Up to and including the line containing "PIIRegexPreCallGuardrail.async_pre_call_hook self user", please reproduce the lines of the listing below, starting from the top.

-- -- --

(** C2. Short circuit.  In each of the four hooks, when the scan of the units
    before unit [i] has completed and unit [i] triggers a blocking violation,
    the hook raises at once.  The outcome and the whole trace are those of
    the scan of the units up to [i], whatever the later units are: [has_pii]
    has been called on the texts of the units 0 to [i] and on nothing else,
    and the violation carries the types detected in unit [i].  The pattern
    guardrails always block; the contextual ones block when
    [block_on_detection] is set. *)
Theorem C2_first_violation_short_circuits {rt : PyRuntime} :
  (forall (self : PIIRegexPreCallGuardrail.t) user cache data ct w pre d c rest w1,
      data !! "messages" = Some (VList (pre ++ VDict d :: rest)) ->
      dict_get d "content" = VStr c ->
      for_each (fun _ => PIIRegexPreCallGuardrail.check_message self) 0 pre w = (Ok tt, w1) ->
      PIIRegexDetection.has_pii (PIIRegexPreCallGuardrail.detector self) c = true ->
      let final :=
        World (trace w1 ++ [DetectorCall m_has_pii c; DetectorCall m_get_detected_types c])
              (analyses w1) in
      PIIRegexPreCallGuardrail.async_pre_call_hook self user cache data ct w
      = (Raise (PIIRegexPreCallGuardrail.violation
                  (PIIRegexDetection.get_detected_types
                     (PIIRegexPreCallGuardrail.detector self) c)),
         final)
      /\ calls_since w final (omap text_content pre ++ [c]))
  /\ (forall (self : PIIRegexPostCallGuardrail.t) data user w pre c rest w1,
      for_each (fun _ => PIIRegexPostCallGuardrail.check_choice self) 0 pre
        (logged (LogArgs DEBUG "Post-call PII check response: %s"
                   [ArgResponse (ModelResponse (pre ++ Choices (VStr c) :: rest))]) w)
      = (Ok tt, w1) ->
      PIIRegexDetection.has_pii (PIIRegexPostCallGuardrail.detector self) c = true ->
      let final :=
        World (trace w1 ++ [LogArgs DEBUG "Post-call PII check choice: %s"
                                    [ArgChoice (Choices (VStr c))];
                            DetectorCall m_has_pii c; DetectorCall m_get_detected_types c])
              (analyses w1) in
      PIIRegexPostCallGuardrail.async_post_call_success_hook self data user
        (ModelResponse (pre ++ Choices (VStr c) :: rest)) w
      = (Raise (PIIRegexPostCallGuardrail.violation
                  (PIIRegexDetection.get_detected_types
                     (PIIRegexPostCallGuardrail.detector self) c)),
         final)
      /\ calls_since w final (omap choice_text pre ++ [c]))
  /\ (forall (self : PIIPresidioPreCallGuardrail.t) user cache data ct w pre d c rest w1 w2,
      PIIPresidioPreCallGuardrail.block_on_detection self = true ->
      data !! "messages" = Some (VList (pre ++ VDict d :: rest)) ->
      dict_get d "content" = VStr c ->
      for_each (PIIPresidioPreCallGuardrail.check_message self) 0 pre
        (logged (Log DEBUG "Presidio pre-call guardrail: Starting PII analysis") w)
      = (Ok tt, w1) ->
      PIIPresidioDetection.has_pii
        (PIIPresidioPreCallGuardrail.detector self) c
        (PIIPresidioPreCallGuardrail.threshold self)
        (logged (Log DEBUG ("Analyzing message " +:+ pretty (length pre) +:+ ": "
                            +:+ py_slice c 0 100 +:+ "...")) w1)
      = (Ok true, w2) ->
      exists s w3,
        PIIPresidioDetection.get_analysis_summary
          (PIIPresidioPreCallGuardrail.detector self) c
          (PIIPresidioPreCallGuardrail.threshold self) w2 = (Ok s, w3)
        /\ let final := logged (PIIPresidioPreCallGuardrail.detected_warning (length pre) s)
                               w3 in
           PIIPresidioPreCallGuardrail.async_pre_call_hook self user cache data ct w
           = (Raise (PIIPresidioPreCallGuardrail.violation self (Summary.entity_types s)),
              final)
           /\ calls_since w final (omap text_content pre ++ [c]))
  /\ (forall (self : PIIPresidioPostCallGuardrail.t) data user w pre c rest w1 w2,
      PIIPresidioPostCallGuardrail.block_on_detection self = true ->
      truthy (VStr c) = true ->
      for_each (PIIPresidioPostCallGuardrail.check_choice self) 0 pre
        (logged (Log DEBUG "Presidio post-call guardrail: Starting PII analysis on response")
                w)
      = (Ok tt, w1) ->
      PIIPresidioDetection.has_pii
        (PIIPresidioPostCallGuardrail.detector self) c
        (PIIPresidioPostCallGuardrail.threshold self)
        (logged (Log DEBUG ("Analyzing choice " +:+ pretty (length pre) +:+ ": "
                            +:+ py_slice c 0 100 +:+ "...")) w1)
      = (Ok true, w2) ->
      exists s w3,
        PIIPresidioDetection.get_analysis_summary
          (PIIPresidioPostCallGuardrail.detector self) c
          (PIIPresidioPostCallGuardrail.threshold self) w2 = (Ok s, w3)
        /\ let final := logged (PIIPresidioPostCallGuardrail.detected_warning (length pre) s)
                               w3 in
           PIIPresidioPostCallGuardrail.async_post_call_success_hook self data user
             (ModelResponse (pre ++ Choices (VStr c) :: rest)) w
           = (Raise (PIIPresidioPostCallGuardrail.violation self (Summary.entity_types s)),
              final)
           /\ calls_since w final (omap choice_text pre ++ [c])).
Proof.
  split; [|split; [|split]].
  - intros self user cache data ct w pre d c rest w1 Hms Hc Hpre Hpii final. split.
    + unfold PIIRegexPreCallGuardrail.async_pre_call_hook, dict_get. rewrite Hms.
      change (default VNone (Some ?v)) with v. rewrite truthy_list_middle.
      erewrite bind_raise; [reflexivity|].
      erewrite bind_ok; [|reflexivity].
      eapply for_each_stops; [exact Hpre|].
      apply regex_precall_blocks; assumption.
    + eapply calls_since_trans.
      * eapply for_each_calls; [|exact Hpre].
        intros i x w0 w0'. apply regex_precall_calls.
      * apply calls_since_events. reflexivity.
  - intros self data user w pre c rest w1 Hpre Hpii final. split.
    + unfold PIIRegexPostCallGuardrail.async_post_call_success_hook.
      erewrite bind_ok; [|apply emit_logged].
      eapply for_each_stops; [exact Hpre|].
      apply regex_postcall_blocks; assumption.
    + match type of Hpre with
      | for_each _ _ _ ?w0 = _ =>
          eapply (calls_since_trans _ w0 _ [] _); [apply calls_since_logged; reflexivity|]
      end.
      eapply calls_since_trans.
      * eapply for_each_calls; [|exact Hpre].
        intros i x w0 w0'. apply regex_postcall_calls.
      * apply calls_since_events. reflexivity.
  - intros self user cache data ct w pre d c rest w1 w2 Hblock Hms Hc Hpre Hpii.
    destruct (presidio_precall_blocks self d c (length pre) w1 w2 Hblock Hc Hpii)
      as (s & w3 & Hs & Hstep).
    exists s, w3. split; [exact Hs|]. intros final. split.
    + unfold PIIPresidioPreCallGuardrail.async_pre_call_hook, dict_get. rewrite Hms.
      change (default VNone (Some ?v)) with v. rewrite truthy_list_middle.
      erewrite bind_ok; [|apply emit_logged]. cbv beta iota delta [negb].
      erewrite bind_ok; [|reflexivity].
      erewrite bind_raise; [reflexivity|].
      eapply for_each_stops; [exact Hpre|exact Hstep].
    + match type of Hpre with
      | for_each _ _ _ ?w0 = _ =>
          eapply (calls_since_trans _ w0 _ [] _); [apply calls_since_logged; reflexivity|]
      end.
      eapply calls_since_trans.
      * eapply for_each_calls; [|exact Hpre].
        intros i x w0 w0'. apply presidio_precall_calls.
      * match type of Hpii with
        | PIIPresidioDetection.has_pii _ _ _ ?w0 = _ =>
            eapply (calls_since_trans _ w0 _ [] [c]);
              [apply calls_since_logged; reflexivity|]
        end.
        eapply (calls_since_trans _ _ _ [c] []);
          [eapply has_pii_calls_since; exact Hpii|].
        eapply (calls_since_trans _ _ _ [] []);
          [eapply get_analysis_summary_calls_since; exact Hs|].
        apply calls_since_logged. reflexivity.
  - intros self data user w pre c rest w1 w2 Hblock Hne Hpre Hpii.
    destruct (presidio_postcall_blocks self c (length pre) w1 w2 Hblock Hne Hpii)
      as (s & w3 & Hs & Hstep).
    exists s, w3. split; [exact Hs|]. intros final. split.
    + unfold PIIPresidioPostCallGuardrail.async_post_call_success_hook.
      erewrite bind_ok; [|apply emit_logged].
      erewrite bind_raise; [reflexivity|].
      eapply for_each_stops; [exact Hpre|exact Hstep].
    + match type of Hpre with
      | for_each _ _ _ ?w0 = _ =>
          eapply (calls_since_trans _ w0 _ [] _); [apply calls_since_logged; reflexivity|]
      end.
      eapply calls_since_trans.
      * eapply for_each_calls; [|exact Hpre].
        intros i x w0 w0'. apply presidio_postcall_calls.
      * match type of Hpii with
        | PIIPresidioDetection.has_pii _ _ _ ?w0 = _ =>
            eapply (calls_since_trans _ w0 _ [] [c]);
              [apply calls_since_logged; reflexivity|]
        end.
        eapply (calls_since_trans _ _ _ [c] []);
          [eapply has_pii_calls_since; exact Hpii|].
        eapply (calls_since_trans _ _ _ [] []);
          [eapply get_analysis_summary_calls_since; exact Hs|].
        apply calls_since_logged. reflexivity.
Qed.
Lemma C2_first_violation_short_circuits_witness :
  result_of (PIIRegexPreCallGuardrail.async_pre_call_hook
               (PIIRegexPreCallGuardrail.init Kwargs.empty) sample_user sample_cache
               (payload [ user_message (VStr "What is 2+2?");
                          user_message (VStr "My email is john.doe@company.com");
                          user_message (VStr "My SSN is 123-45-6789") ])
               completion) initial_world
  = Raise (ValueError "Pre-call guardrail blocked PII detected: email")
  /\ result_of (PIIRegexPostCallGuardrail.async_post_call_success_hook
               (PIIRegexPostCallGuardrail.init Kwargs.empty) (payload []) sample_user
               (ModelResponse [ Choices (VStr "It is 4.");
                                Choices (VStr "Call me at 555-123-4567");
                                Choices (VStr "My SSN is 123-45-6789") ]))
               initial_world
  = Raise (ValueError "Post-call guardrail blocked PII detected: phone")
  /\ result_of (PIIPresidioPreCallGuardrail.async_pre_call_hook (rt := reference_runtime)
               (sample_presidio_precall true) sample_user sample_cache
               (payload [ user_message (VStr "What is 2+2?");
                          user_message (VStr "My email is john.doe@company.com");
                          user_message (VStr "My name is Sarah Johnson") ])
               completion) initial_world
  = Raise (ValueError
             "Pre-call Presidio guardrail blocked PII detected: EMAIL_ADDRESS (confidence >= 0.7)")
  /\ result_of (PIIPresidioPostCallGuardrail.async_post_call_success_hook
               (rt := reference_runtime)
               (sample_presidio_postcall true) (payload []) sample_user
               (ModelResponse [ Choices (VStr "It is 4.");
                                Choices (VStr "My name is Sarah Johnson");
                                Choices (VStr "My email is john.doe@company.com") ]))
               initial_world
  = Raise (ValueError
             "Post-call Presidio guardrail blocked PII detected: PERSON (confidence >= 0.7)").
Proof.
  destruct (C2_first_violation_short_circuits (rt := reference_runtime))
    as (Hregex_pre & Hregex_post & Hpresidio_pre & Hpresidio_post).
  split; [|split; [|split]].
  - edestruct (Hregex_pre (PIIRegexPreCallGuardrail.init Kwargs.empty)
                 sample_user sample_cache
                 (payload [ user_message (VStr "What is 2+2?");
                            user_message (VStr "My email is john.doe@company.com");
                            user_message (VStr "My SSN is 123-45-6789") ])
                 completion initial_world
                 [ user_message (VStr "What is 2+2?") ]
                 (content_dict (VStr "My email is john.doe@company.com"))
                 "My email is john.doe@company.com"
                 [ user_message (VStr "My SSN is 123-45-6789") ]) as [Hrun _].
    + reflexivity.
    + reflexivity.
    + vm_compute. reflexivity.
    + vm_compute. reflexivity.
    + unfold result_of. cbn [app] in Hrun. rewrite Hrun. vm_compute. reflexivity.
  - edestruct (Hregex_post (PIIRegexPostCallGuardrail.init Kwargs.empty)
                 (payload []) sample_user initial_world
                 [ Choices (VStr "It is 4.") ]
                 "Call me at 555-123-4567"
                 [ Choices (VStr "My SSN is 123-45-6789") ]) as [Hrun _].
    + vm_compute. reflexivity.
    + vm_compute. reflexivity.
    + unfold result_of. cbn [app] in Hrun. rewrite Hrun. vm_compute. reflexivity.
  - edestruct (Hpresidio_pre (sample_presidio_precall true)
                 sample_user sample_cache
                 (payload [ user_message (VStr "What is 2+2?");
                            user_message (VStr "My email is john.doe@company.com");
                            user_message (VStr "My name is Sarah Johnson") ])
                 completion initial_world
                 [ user_message (VStr "What is 2+2?") ]
                 (content_dict (VStr "My email is john.doe@company.com"))
                 "My email is john.doe@company.com"
                 [ user_message (VStr "My name is Sarah Johnson") ])
      as (s & w3 & Hs & Hrun & _).
    + reflexivity.
    + reflexivity.
    + reflexivity.
    + vm_compute. reflexivity.
    + vm_compute. reflexivity.
    + unfold result_of. cbn [app] in Hrun. rewrite Hrun.
      vm_compute in Hs. injection Hs as <- <-. vm_compute. reflexivity.
  - edestruct (Hpresidio_post (sample_presidio_postcall true)
                 (payload []) sample_user initial_world
                 [ Choices (VStr "It is 4.") ]
                 "My name is Sarah Johnson"
                 [ Choices (VStr "My email is john.doe@company.com") ])
      as (s & w3 & Hs & Hrun & _).
    + reflexivity.
    + reflexivity.
    + vm_compute. reflexivity.
    + vm_compute. reflexivity.
    + unfold result_of. cbn [app] in Hrun. rewrite Hrun.
      vm_compute in Hs. injection Hs as <- <-. vm_compute. reflexivity.
Defined.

-- -- --

Written response:
(** C2. Short circuit.  In each of the four hooks, when the scan of the units
    before unit [i] has completed and unit [i] triggers a blocking violation,
    the hook raises at once.  The outcome and the whole trace are those of
    the scan of the units up to [i], whatever the later units are: [has_pii]
    has been called on the texts of the units 0 to [i] and on nothing else,
    and the violation carries the types detected in unit [i].  The pattern
    guardrails always block; the contextual ones block when
    [block_on_detection] is set. *)
Theorem C2_first_violation_short_circuits {rt : PyRuntime} :
  (forall (self : PIIRegexPreCallGuardrail.t) user cache data ct w pre d c rest w1,
      data !! "messages" = Some (VList (pre ++ VDict d :: rest)) ->
      dict_get d "content" = VStr c ->
      for_each (fun _ => PIIRegexPreCallGuardrail.check_message self) 0 pre w = (Ok tt, w1) ->
      PIIRegexDetection.has_pii (PIIRegexPreCallGuardrail.detector self) c = true ->
      let final :=
        World (trace w1 ++ [DetectorCall m_has_pii c; DetectorCall m_get_detected_types c])
              (analyses w1) in
      PIIRegexPreCallGuardrail.async_pre_call_hook self user cache data ct w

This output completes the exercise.